Che cosa è il pozzo della discordia? E’ il pozzo simbolo, è il luogo dove tutto si interrompe, dove il torbido di una doppia esistenza affiora in tutta la sua malignità. E’ il pozzo dove ha trovato la fine l’esistenza travagliata di Enrico, uomo discutibile, di indubbio fascino, amante delle belle donne e della bella vita, arrivato al punto di abitare con la moglie ufficiale e l’amante dirimpetto. Passano gli anni, ma lui è sempre lì testimone muto di esistenze grame. Come quella della stessa moglie di Enrico che rimasta vedova per la seconda volta, cresce con acredine la figlia Costanza, divenuta chirurgo plastico di fama. Lei dopo la morte della madre torna nei luoghi dell’infanzia a Villa Alfieri a Neive, decisa a rimettere ordine. Ma troppe cose non quadrano. Sua madre pare morta d’infarto, ma presenta ferite non compatibili con questa tesi. Pare proprio che qualcuno le abbia fracassato la testa, dopo che lei stessa era già deceduta. E chi è che, nottetempo, penetra nella casa di Costanza, lasciando cartine di golia, vasi spostati e quant’altro? Anche nella casa di fronte dalla sua vicina strane ombre si affacciano incuriosite su di lei. Che cosa sta accadendo? I due fatti sono indipendenti? Qui urge una preziosa indagine dei nostri amati investigatori! Come finirà?

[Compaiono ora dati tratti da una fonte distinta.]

(** * OpenFloor: typed records and their dictionary projection

    A shallow embedding of the typed record model of the [openfloor]
    package ([dialog_event.py], [manifest.py], [envelope.py],
    [json_serializable.py]): the dataclass constructors with their
    [__post_init__] validation, the [__iter__] projections consumed by
    [dict(...)], and the [from_dict] reconstructions.

    Python is dynamically typed: a field can hold any value, whatever its
    annotation says.  Fields are therefore modelled as untyped [value]s, and
    well-typedness is a predicate stated where a theorem needs it. *)

From Stdlib Require Import String List ZArith QArith Bool Lia.
From stdpp Require Import base strings gmap.
Import ListNotations.
Local Open Scope string_scope.
Local Open Scope list_scope.
Set Warnings "-register-all".

(** ** Exceptions and results *)

(** The exceptions the modelled code can raise, with their messages. *)
Inductive exn : Type :=
| ValueError (msg : string)
| TypeError (msg : string)
| AttributeError (msg : string).

(** The outcome of a call: a returned value or a raised exception. *)
Inductive result (A : Type) : Type :=
| Ok (a : A)
| Raise (e : exn).
Arguments Ok {A} a.
Arguments Raise {A} e.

Ambientato in terra di Langa, di cui si forniscono immagini precise e dettagliate:
“Tra Sale San Giovanni e la loro destinazione c’è un intensa ora di viaggio, tutto langarolo, un saliscendi tra colline assopite e umide, borghi cinti da mura e castelli turriti, assediati a loro volta da infinite vigne pendenti. Le aziende vinicole e i luoghi di svago oggi offrono l’unico prodotto locale poco amato dai turisti e molto dai poeti, quell’acquerugiola fine che impregna abiti e cuore. Rami spogli di noccioli si alternano alle ultime rosse foglie di vite, la vendemmia alle spalle, i tartufi imminenti. Fumi di sterpi si allargano sulla terra, schiacciati dal cielo pesante, mescolandosi ad altri infiniti odori senza tempo.”,
il romanzo racconta, con perizia e grazia di stile, una storia dei giorni nostri, una cartolina vivida di questi territori, dove tutti conoscono tutto di tutti, ma l’imprevedibile è sempre dietro l’angolo. Una storia ben elaborata e concettualizzata di dolore, violenza, di rancore mai sopito che cova sotto la cenere, narrata con una prosa fresca e vivida, ricca di dialoghi e di dettagli. Un plauso all’autrice per aver scritto un romanzo che si gusta con piacere e che risponde bene ai canoni classici del genere a cui appartiene. Una bella storia!